Exercise goal: Please copy, with no word changed, only the run of lines that opens with the line containing "q ← st_get;" and closes with the last line below.

Data shown:
(* ===== verification/MultiQuery.v ===== *)
(** * MultiQuery: queries over several entries
    (storage/bucket/query.rs, the task of storage/query.rs)

    A query of an entry runs in a task that puts the records into a channel.  A query of a
    bucket starts one for each selected entry and merges their channels in a task of its own:
    it holds at most one record of each entry, and passes the earliest of them on.

    The tasks run at the same time.  What a channel answers over time is an argument: a list
    of messages and of answers that there is none yet ([REmpty]); behind its end the channel
    is closed. *)

From stdpp Require Import prelude gmap strings sorting.
From Stdlib Require Import ZArith Lia.
From S2P Require Import Prelude Collections Text Filters Pattern.
Open Scope Z_scope.

(** ** The task of a query (storage/query.rs) *)

Definition MIN_FULL_CHANNEL_SLEEP : Z := 10.
Definition MAX_FULL_CHANNEL_SLEEP : Z := 10000.

Record QueryWatcher := mkWatcher { full_channel_sleep : Z; last_send_time : Z }.
Definition watcher_new (now : Z) : QueryWatcher := mkWatcher MIN_FULL_CHANNEL_SLEEP now.
Definition watcher_expired (ttl now : Z) (w : QueryWatcher) : bool :=
  bool_decide (ttl < Z.max 0 (now - last_send_time w)).
(** How long to sleep, and the next state. *)
Definition full_channel (w : QueryWatcher) : Z * QueryWatcher :=
  (full_channel_sleep w,
   mkWatcher ((full_channel_sleep w + MIN_FULL_CHANNEL_SLEEP) `min` MAX_FULL_CHANNEL_SLEEP) (last_send_time w)).
Definition send_success (now : Z) (w : QueryWatcher) : QueryWatcher :=
  let sleep := if decide (MIN_FULL_CHANNEL_SLEEP < full_channel_sleep w)
               then full_channel_sleep w - MIN_FULL_CHANNEL_SLEEP else full_channel_sleep w in
  mkWatcher (sleep `max` MIN_FULL_CHANNEL_SLEEP) now.

(** What a turn of the task meets: whether the receiver is gone, the time, whether the
    channel is full, and when the result is sent ([None]: the receiver is gone by then). *)
Record TaskTurn := mkTaskTurn { tt_closed : bool; tt_now : Z; tt_full : bool; tt_sent : option Z }.

Section Task.
Context {S X : Type} (next : S → outcome X * S) (continuous : bool) (ttl : Z).

(** [spawn_query_task]: the messages, and whether the task has ended. *)
Fixpoint query_task (turns : list TaskTurn) (w : QueryWatcher) (s : S) : list (outcome X) * bool :=
  match turns with
  | [] => ([], false)
  | t :: turns' =>
      if tt_closed t then ([], true)
      else if watcher_expired ttl (tt_now t) w && negb continuous then ([], true)
      else
        let w := if tt_full t then (full_channel w).2 else w in
        let '(r, s') := next s in
        match r, tt_sent t with
        | Panic, _ | _, None => ([], true)
        | Ok x, Some now =>
            let '(l, ended) := query_task turns' (send_success now w) s' in (Ok x :: l, ended)
        | Err e, Some now =>
            if bool_decide (e = NoContent) && continuous then
              let '(l, ended) := query_task turns' (send_success now w) s' in (Err e :: l, ended)
            else ([Err e], true)
        end
  end.
End Task.

(** ** The merging of the channels ([Bucket::aggregate]) *)

Section Aggregate.
Context {X : Type} (timestamp : X → Z).

(** A reader has the name of its entry ([meta().entry_name()]). *)
Abbreviation Reader := (string * X)%type.

(** The answers of [try_recv]; [RLocked] is a lock that is not had in time. *)
Inductive TryRecv : Type :=
| RRecord (r : Reader)
| RError (e : ErrorCode)
| REmpty
| RLocked.

Record Aggregator := mkAggregator {
  ag_receivers : gmap string (list TryRecv);
  ag_pending : gmap string (option Reader);
  ag_completed : gset string;
  ag_sent : list (outcome Reader)
}.
Definition with_receivers m a := mkAggregator m (ag_pending a) (ag_completed a) (ag_sent a).
Definition with_pending m a := mkAggregator (ag_receivers a) m (ag_completed a) (ag_sent a).
Definition with_completed c a := mkAggregator (ag_receivers a) (ag_pending a) c (ag_sent a).
Definition sending (m : outcome Reader) a := mkAggregator (ag_receivers a) (ag_pending a) (ag_completed a) (ag_sent a ++ [m]).

Definition pending_of (name : string) (a : Aggregator) : option Reader := mjoin (ag_pending a !! name).
Definition answers_of (name : string) (a : Aggregator) : list TryRecv := default [] (ag_receivers a !! name).
(** The first answer is used up. *)
Definition received (name : string) (a : Aggregator) : Aggregator :=
  with_receivers (alter tail name (ag_receivers a)) a.

(** One receiver, and the loop over the receivers, which an error ends. *)
Definition receive_one (name : string) (a : Aggregator) : option ErrorCode * Aggregator :=
  match pending_of name a with
  | Some _ => (None, a)
  | None =>
      if decide (name ∈ ag_completed a) then (None, a)
      else
        let a' := received name a in
        match answers_of name a with
        | RRecord r :: _ => (None, with_pending (<[name := Some r]> (ag_pending a')) a')
        | RError e :: _ => if decide (e = NoContent) then (None, a') else (Some e, a')
        | REmpty :: _ => (None, a')
        | RLocked :: _ => (Some InternalServerError, a')
        | [] => (None, with_completed ({[name]} ∪ ag_completed a) a)
        end
  end.
Fixpoint receive_all (names : list string) (a : Aggregator) : option ErrorCode * Aggregator :=
  match names with
  | [] => (None, a)
  | name :: rest =>
      match receive_one name a with
      | (None, a') => receive_all rest a'
      | (Some e, a') => (Some e, a')
      end
  end.

(** The order of the records: by time, then by the name of the entry. *)
Definition before (a b : Reader) : Prop :=
  timestamp a.2 < timestamp b.2 ∨ timestamp a.2 = timestamp b.2 ∧ str_le a.1 b.1.
#[global] Instance before_dec a b : Decision (before a b).
Proof. unfold before. apply _. Defined.

(** [min_by] over the pending readers, which are listed in any order. *)
Definition earlier (a b : string * Reader) : Prop := before (a.1, a.2.2) (b.1, b.2.2).
#[global] Instance earlier_dec a b : Decision (earlier a b).
Proof. unfold earlier. apply _. Defined.
Definition least (l : list (string * Reader)) : option (string * Reader) :=
  foldl (λ best x, match best with
                   | Some b => if decide (earlier b x) then Some b else Some x
                   | None => Some x
                   end) None l.
Definition next_entry `{HashIter} (a : Aggregator) : option (string * Reader) :=
  least (omap (λ nr, (nr.1,.) <$> nr.2) (hash_iter (ag_pending a))).

(** A turn; [sent_ok] is whether the receiver of the results is still there when something is
    sent.  The result says whether the loop goes on.  Sleeping has no effect. *)
Definition aggregate_turn `{HashIter} (names : list string) (sent_ok : bool) (a : Aggregator) : bool * Aggregator :=
  let send m a := if sent_ok then sending m a else a in
  match receive_all names a with
  | (Some e, a) => (false, send (Err e) a)
  | (None, a) =>
      if decide (size (ag_completed a) = size (ag_receivers a) ∧ map_Forall (λ _ r, r = None) (ag_pending a))
      then (false, send (Err NoContent) a)
      else
        match next_entry a with
        | Some (name, r) =>
            let a := with_pending (<[name := None]> (ag_pending a)) a in
            (sent_ok, send (Ok r) a)
        | None => (true, a)
        end
  end.

(** [aggregate]; for each turn, whether the receiver is there when the turn begins and when
    something is sent.  [None]: the loop goes on. *)
Fixpoint aggregate_loop `{HashIter} (names : list string) (turns : list (bool * bool)) (a : Aggregator) : option Aggregator :=
  match turns with
  | [] => None
  | (open, sent_ok) :: turns' =>
      if open then
        let '(go, a') := aggregate_turn names sent_ok a in
        if go then aggregate_loop names turns' a' else Some a'
      else Some a
  end.
Definition aggregate `{HashIter} (receivers : gmap string (list TryRecv)) (turns : list (bool * bool)) : option (list (outcome Reader)) :=
  ag_sent <$> aggregate_loop (hash_iter receivers).*1 turns (mkAggregator receivers ∅ ∅ []).

(** ** The queries of a bucket *)

Record MultiEntryQuery := mkMultiEntryQuery {
  mq_receivers : gmap string (list TryRecv);
  mq_io_settings : IoConfig;
  mq_ttl : Z;
  mq_last_access : Z
}.

(** The counter of [next_query_id] and the queries. *)
Record Queries := mkQueries { qs_next_id : Z; qs_queries : gmap Z MultiEntryQuery }.
Definition next_query_id : ST Queries Z := λ q, (Ok (qs_next_id q), mkQueries (u64_add (qs_next_id q) 1) (qs_queries q)).

(** [filter_entries]: the selected ones in the order of their names. *)
Definition filter_entries (requested : option (list string)) (entries : list string) : list string :=
  List.filter (λ name, is_queried name requested) entries.

(** [entry.query] for each entry; the first error ends it.  The channel of a query and its
    settings come from the entry. *)
Fixpoint query_entries (entry_query : string → ST Queries (list TryRecv * IoConfig)) (names : list string)
    (m : gmap string (list TryRecv * IoConfig)) : ST Queries (gmap string (list TryRecv * IoConfig)) :=
  match names with
  | [] => mret m
  | name :: rest => rx ← entry_query name; query_entries entry_query rest (<[name := rx]> m)
  end.

(** [init_aggregator]: the settings are those of the first query. *)
Definition init_aggregator `{HashIter} (io_default : IoConfig) (m : gmap string (list TryRecv * IoConfig)) : gmap string (list TryRecv) * IoConfig :=
  (fst <$> m, from_option (λ nx, nx.2.2) io_default (head (hash_iter m))).

(** [Bucket::query]. *)
Definition bucket_query `{HashIter} (entry_query : string → ST Queries (list TryRecv * IoConfig)) (io_default : IoConfig)
    (requested : option (list string)) (entries : list string) (ttl now : Z) : ST Queries Z :=
  id ← next_query_id;
  m ← query_entries entry_query (filter_entries requested entries) ∅;
  let '(receivers, io) := init_aggregator io_default m in
  _ ← st_modify (λ q, mkQueries (qs_next_id q) (<[id := mkMultiEntryQuery receivers io ttl now]> (qs_queries q)));
  mret id.

(** [remove_expired_query] and [get_query_receiver]. *)
Definition alive (now : Z) (q : MultiEntryQuery) : Prop := Z.max 0 (now - mq_last_access q) < mq_ttl q.
#[global] Instance alive_dec now q : Decision (alive now q).
Proof. unfold alive. apply _. Defined.
Definition remove_expired_query (now : Z) (q : Queries) : Queries :=
  mkQueries (qs_next_id q) (filter (λ iq, alive now iq.2) (qs_queries q)).
Definition get_query_receiver (now : Z) (id : Z) : ST Queries (gmap string (list TryRecv) * IoConfig) :=
  _ ← st_modify (remove_expired_query now);
  q ← st_get;
  mq ← st_lift (ok_or NotFound (qs_queries q !! id));
  _ ← st_modify (λ q, mkQueries (qs_next_id q)
        (<[id := mkMultiEntryQuery (mq_receivers mq) (mq_io_settings mq) (mq_ttl mq) now]> (qs_queries q)));
  mret (mq_receivers mq, mq_io_settings mq).
End Aggregate.
Arguments TryRecv X : clear implicits.
Arguments Aggregator X : clear implicits.
Arguments Queries X : clear implicits.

Final answer:
  q ← st_get;
  mq ← st_lift (ok_or NotFound (qs_queries q !! id));
  _ ← st_modify (λ q, mkQueries (qs_next_id q)
        (<[id := mkMultiEntryQuery (mq_receivers mq) (mq_io_settings mq) (mq_ttl mq) now]> (qs_queries q)));
  mret (mq_receivers mq, mq_io_settings mq).
End Aggregate.
Arguments TryRecv X : clear implicits.
Arguments Aggregator X : clear implicits.
Arguments Queries X : clear implicits.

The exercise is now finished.